Data under study Start Marker

(** X11.  Messages are read at most once, from an opened and indexed bag,
    and on a list of topics that is never empty: the topics of the
    connections that qualify, one entry per connection, in the order of
    the bag. *)
Theorem loadRosbagMessages_reads_rosout_topics
    (file : rosbag.File) (topics : list string) :
  In (rosbag.CallReadMessages topics) (fst (loadRosbagMessages file)) ->
  topics <> [] /\
  exists bag,
    rosbag.Bag_open file = Return bag /\
    isUnindexed bag = false /\
    fst (loadRosbagMessages file)
      = [rosbag.CallOpen; rosbag.CallConnections;
         rosbag.CallReadMessages topics] /\
    topics = List.map (fun '(_, c) => rosbag.topic c)
               (List.filter (fun '(_, c) => isRosoutConnection c)
                  (rosbag.connections bag)) /\
    forall t, In t topics <->
              exists id c, In (id, c) (rosbag.connections bag) /\
                           rosbag.topic c = t /\
                           (includes t "rosout" = true \/
                            rosbag.type c = Some "rosgraph_msgs/Log").
Proof.
  unfold loadRosbagMessages.
  destruct (rosbag.Bag_open file) as [bag|e];
    [|simpl; intros [[=] | []]].
  destruct (isUnindexed bag) eqn:Hindexed; [simpl; intros [[=] | []]|].
  destruct (length (findRosoutTopics bag) =? 0)%nat eqn:Hlen;
    [simpl; intros [[=] | [[=] | [[=] | []]]]|].
  destruct (rosbag.readMessages bag (findRosoutTopics bag)) as [results failure].
  simpl. intros [[=] | [[=] | [[= <-] | []]]].
  split.
  { intros Hnil. rewrite Hnil in Hlen. discriminate. }
  exists bag. repeat split; try reflexivity; try exact Hindexed.
  - intros Hin. apply findRosoutTopics_spec in Hin as (id & c & Hin & <- & Hq).
    exists id, c. repeat split; [exact Hin|].
    unfold isRosoutConnection in Hq. apply orb_true_iff in Hq as [Hq | Hq];
      [by left | right]. by apply bool_decide_eq_true in Hq.
  - intros (id & c & Hin & <- & Hq). apply findRosoutTopics_spec.
    exists id, c. repeat split; [exact Hin|].
    unfold isRosoutConnection. apply orb_true_iff.
    destruct Hq as [Hq | Hq]; [by left | right].
    by apply bool_decide_eq_true.
Qed.

(** X12.  What a successful load returns: the reader delivered its
    results without failing, and [messages] holds, in the order of
    delivery, one record for each result whose payload has a [level] and a
    [msg], and none for the others. *)
Theorem loadRosbagMessages_records
    (file : rosbag.File) (calls : list rosbag.ReaderCall) (loaded : Loaded) :
  loadRosbagMessages file = (calls, Return loaded) ->
  exists bag results,
    rosbag.Bag_open file = Return bag /\
    rosbag.readMessages bag (findRosoutTopics bag) = (results, None) /\
    messages loaded = omap recordOf results /\
    (length (messages loaded) <= length results)%nat.
Proof.
  unfold loadRosbagMessages.
  destruct (rosbag.Bag_open file) as [bag|e]; [|intros [=]].
  destruct (isUnindexed bag); [intros [=]|].
  destruct (length (findRosoutTopics bag) =? 0)%nat; [intros [=]|].
  destruct (rosbag.readMessages bag (findRosoutTopics bag))
    as [results [e|]] eqn:Hread; intros [= _ <-].
  exists bag, results. rewrite fold_onResult_recordOf. simpl.
  repeat split; try reflexivity; try exact Hread.
  clear Hread. induction results as [|result results IH]; [reflexivity|].
  change (omap recordOf (result :: results))
    with (match recordOf result with
          | Some r => r :: omap recordOf results
          | None => omap recordOf results
          end).
  destruct (recordOf result); simpl; lia.
Qed.

(** X13.  A failure of the reader is the failure of the load, whether the
    bag does not open or the reading stops on an error after some results:
    the records made before the error are not returned. *)
Theorem loadRosbagMessages_reader_failure
    (file : rosbag.File) (e : Error) :
  rosbag.Bag_open file = Throw e \/
  (exists bag results,
      rosbag.Bag_open file = Return bag /\
      isUnindexed bag = false /\
      findRosoutTopics bag <> [] /\
      rosbag.readMessages bag (findRosoutTopics bag) = (results, Some e)) ->
  snd (loadRosbagMessages file) = Throw e.
Proof.
  unfold loadRosbagMessages.
  intros [-> | (bag & results & -> & -> & Htopics & Hread)]; [reflexivity|].
  destruct (findRosoutTopics bag) as [|t ts] eqn:Ht; [done|].
  simpl. rewrite Hread. reflexivity.
Qed.

(** X14.  Every record of a successful load has a node name that is not
    empty and has its four optional fields set; and the empty string is
    no member of [uniqueNodes]. *)
Theorem loadRosbagMessages_record_shape
    (input : rosbag.File) (calls : list rosbag.ReaderCall) (loaded : Loaded) :
  loadRosbagMessages input = (calls, Return loaded) ->
  Forall (fun r => node r <> EmptyString /\ is_Some (file r) /\
                   is_Some (line r) /\ is_Some (function r) /\
                   is_Some (topics r))
         (messages loaded) /\
  EmptyString ∉ uniqueNodes loaded.
Proof.
  unfold loadRosbagMessages.
  destruct (rosbag.Bag_open input) as [bag|e]; [|intros [=]].
  destruct (isUnindexed bag); [intros [=]|].
  destruct (length (findRosoutTopics bag) =? 0)%nat; [intros [=]|].
  destruct (rosbag.readMessages bag (findRosoutTopics bag))
    as [results [e|]]; intros [= _ <-].
  split.
  - rewrite fold_onResult_recordOf. simpl.
    rewrite List.Forall_forall. intros r Hr.
    apply list_elem_of_In, list_elem_of_omap in Hr as (result & _ & Hrec).
    exact (recordOf_shape result r Hrec).
  - apply fold_onResult_no_empty_node. simpl. apply not_elem_of_empty.
Qed.

End LoadMore.

(** ** The handlers of the filter panel *)

Lemma trimStart_head (s : string) :
  match trimStart s with
  | EmptyString => True
  | String c _ => isWhiteSpace c = false
  end.
Proof.
  induction s as [|c s IH]; simpl; [exact I|].
  destruct (isWhiteSpace c) eqn:Hc; [exact IH | exact Hc].
Qed.

Lemma trimEnd_idempotent (s : string) : trimEnd (trimEnd s) = trimEnd s.
Proof.
  induction s as [|c s IH]; simpl; [reflexivity|].
  destruct (trimEnd s) as [|d t] eqn:Hend.
  - destruct (isWhiteSpace c) eqn:Hc; simpl; [reflexivity | by rewrite Hc].
  - change (trimEnd (String c (String d t)))
      with (match trimEnd (String d t) with
            | EmptyString =>
                if isWhiteSpace c then EmptyString else String c EmptyString
            | r => String c r
            end).
    by rewrite IH.
Qed.

Lemma trimStart_trimEnd (s : string) :
  match s with
  | EmptyString => True
  | String c _ => isWhiteSpace c = false
  end ->
  trimStart (trimEnd s) = trimEnd s.
Proof.
  destruct s as [|c s]; [reflexivity|]. intros Hc. simpl.
  destruct (trimEnd s); rewrite ?Hc; simpl; by rewrite Hc.
Qed.

(** Trimming twice is trimming once. *)
Lemma trim_idempotent (s : string) : trim (trim s) = trim s.
Proof.
  unfold trim. rewrite trimStart_trimEnd by apply trimStart_head.
  apply trimEnd_idempotent.
Qed.

(** Removing a member, adding a non-member. *)
Lemma toggle_member `{Countable A} (selected : gset A) (x y : A) :
  y ∈ (if bool_decide (x ∈ selected) then selected ∖ {[ x ]}
       else selected ∪ {[ x ]})
  <-> (if bool_decide (y = x) then y ∉ selected else y ∈ selected).
Proof.
  destruct (decide (x ∈ selected)) as [Hin | Hout].
  - rewrite (bool_decide_eq_true_2 _ Hin), elem_of_difference,
      elem_of_singleton.
    destruct (decide (y = x)) as [-> | Hne].
    + rewrite bool_decide_eq_true_2 by reflexivity. tauto.
    + rewrite (bool_decide_eq_false_2 _ Hne). tauto.
  - rewrite (bool_decide_eq_false_2 _ Hout), elem_of_union, elem_of_singleton.
    destruct (decide (y = x)) as [-> | Hne].
    + rewrite bool_decide_eq_true_2 by reflexivity. tauto.
    + rewrite (bool_decide_eq_false_2 _ Hne). tauto.
Qed.

Lemma toggle_twice `{Countable A} (toggle : gset A -> A -> gset A)
    (selected : gset A) (x : A) :
  (forall s y, y ∈ toggle s x
               <-> (if bool_decide (y = x) then y ∉ s else y ∈ s)) ->
  toggle (toggle selected x) x = selected.
Proof.
  intros Hmember. apply set_eq. intros y. rewrite Hmember.
  destruct (decide (y = x)) as [-> | Hne].
  - rewrite bool_decide_eq_true_2 by reflexivity. rewrite Hmember.
    rewrite bool_decide_eq_true_2 by reflexivity.
    destruct (decide (x ∈ selected)); tauto.
  - rewrite (bool_decide_eq_false_2 _ Hne). rewrite Hmember.
    rewrite (bool_decide_eq_false_2 _ Hne). reflexivity.
Qed.

Section Panel.
Context `{engine : RegExpEngine}.

Lemma toggleNode_flips (selected : gset string) (node : string) :
  (node ∈ AppState.toggleNode selected node <-> node ∉ selected) /\
  (forall other, other <> node ->
     (other ∈ AppState.toggleNode selected node <-> other ∈ selected)) /\
  AppState.toggleNode (AppState.toggleNode selected node) node = selected.
Proof.
  split; [|split].
  - unfold AppState.toggleNode. rewrite toggle_member.
    by rewrite bool_decide_eq_true_2 by reflexivity.
  - intros other Hne. unfold AppState.toggleNode. rewrite toggle_member.
    by rewrite (bool_decide_eq_false_2 _ Hne).
  - apply (toggle_twice AppState.toggleNode). intros s y.
    apply toggle_member.
Qed.

Lemma toggleSeverity_flips (selected : gset Z) (severity : Z) :
  (severity ∈ AppState.toggleSeverity selected severity
   <-> severity ∉ selected) /\
  (forall other, other <> severity ->
     (other ∈ AppState.toggleSeverity selected severity
      <-> other ∈ selected)) /\
  AppState.toggleSeverity (AppState.toggleSeverity selected severity) severity
  = selected.
Proof.
  split; [|split].
  - unfold AppState.toggleSeverity. rewrite toggle_member.
    by rewrite bool_decide_eq_true_2 by reflexivity.
  - intros other Hne. unfold AppState.toggleSeverity. rewrite toggle_member.
    by rewrite (bool_decide_eq_false_2 _ Hne).
  - apply (toggle_twice AppState.toggleSeverity). intros s y.
    apply toggle_member.
Qed.

(** X15.  [toggleNode] and [toggleSeverity] flip the membership of the
    node, or of the severity, they are given and of no other; toggling the
    same one twice gives the selection back. *)
Theorem toggles_flip_membership
    (nodes : gset string) (node : string)
    (severities : gset Z) (severity : Z) :
  ((node ∈ AppState.toggleNode nodes node <-> node ∉ nodes) /\
   (forall other, other <> node ->
      (other ∈ AppState.toggleNode nodes node <-> other ∈ nodes)) /\
   AppState.toggleNode (AppState.toggleNode nodes node) node = nodes) /\
  ((severity ∈ AppState.toggleSeverity severities severity
    <-> severity ∉ severities) /\
   (forall other, other <> severity ->
      (other ∈ AppState.toggleSeverity severities severity
       <-> other ∈ severities)) /\
   AppState.toggleSeverity (AppState.toggleSeverity severities severity)
     severity = severities).
Proof.
  split; [apply toggleNode_flips | apply toggleSeverity_flips].
Qed.

(** X16.  The button that clears the filters shows every message, and
    that is what [applyFilters] gives on the state it sets, whatever the
    mode and the regex switch it leaves. *)
Theorem applyFilters_after_clearFilters
    (messages : list RosoutMessage) (st : AppState.FilterState) :
  AppState.applyFilters messages (fst (AppState.clearFilters messages st))
  = Return (snd (AppState.clearFilters messages st)) /\
  snd (AppState.clearFilters messages st) = messages.
Proof.
  split; [|reflexivity].
  unfold AppState.applyFilters. rewrite filterMessages_filter. f_equal.
  simpl. induction messages as [|m ms IH]; simpl; [reflexivity|].
  assert (Hkeep : keeps (AppState.filtersOf
                           (fst (AppState.clearFilters (m :: ms) st))) m = true).
  { unfold keeps, keepMessage, conditionsOf, messageCondition, regexBranch,
      keywordBranch, useRegex_truthy. simpl.
    by destruct (AppState.useRegex st). }
  simpl in Hkeep. rewrite Hkeep. f_equal. exact IH.
Qed.

(** X17.  A keyword text that holds nothing but commas and white space
    filters as the empty text does. *)
Theorem applyFilters_blank_keywords
    (messages : list RosoutMessage) (st : AppState.FilterState)
    (text : string) :
  Forall (fun piece => allWhiteSpace piece = true) (String_split text ",") ->
  AppState.applyFilters messages (AppState.withKeywords text st)
  = AppState.applyFilters messages (AppState.withKeywords EmptyString st).
Proof.
  intros Hblank. unfold AppState.applyFilters.
  apply filterMessages_ext. intros msg.
  unfold keepMessage, conditionsOf.
  destruct (truthy text) eqn:Htext; [|by destruct text].
  rewrite (messageCondition_blank_keywords _ msg
             (List.map (fun k => Some (trim k)) (String_split text ","))).
  - reflexivity.
  - unfold AppState.filtersOf. simpl. by rewrite Htext.
  - apply normalizeKeywords_blank.
    induction Hblank as [|piece pieces Hpiece _ IH]; constructor; [|exact IH].
    by rewrite trim_idempotent, trim_allWhiteSpace.
Qed.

Data under study End Marker

• Work request
Copy, from the data above, every line where the word "Htext" appears.

• Result for this task
  destruct (truthy text) eqn:Htext; [|by destruct text].
  - unfold AppState.filtersOf. simpl. by rewrite Htext.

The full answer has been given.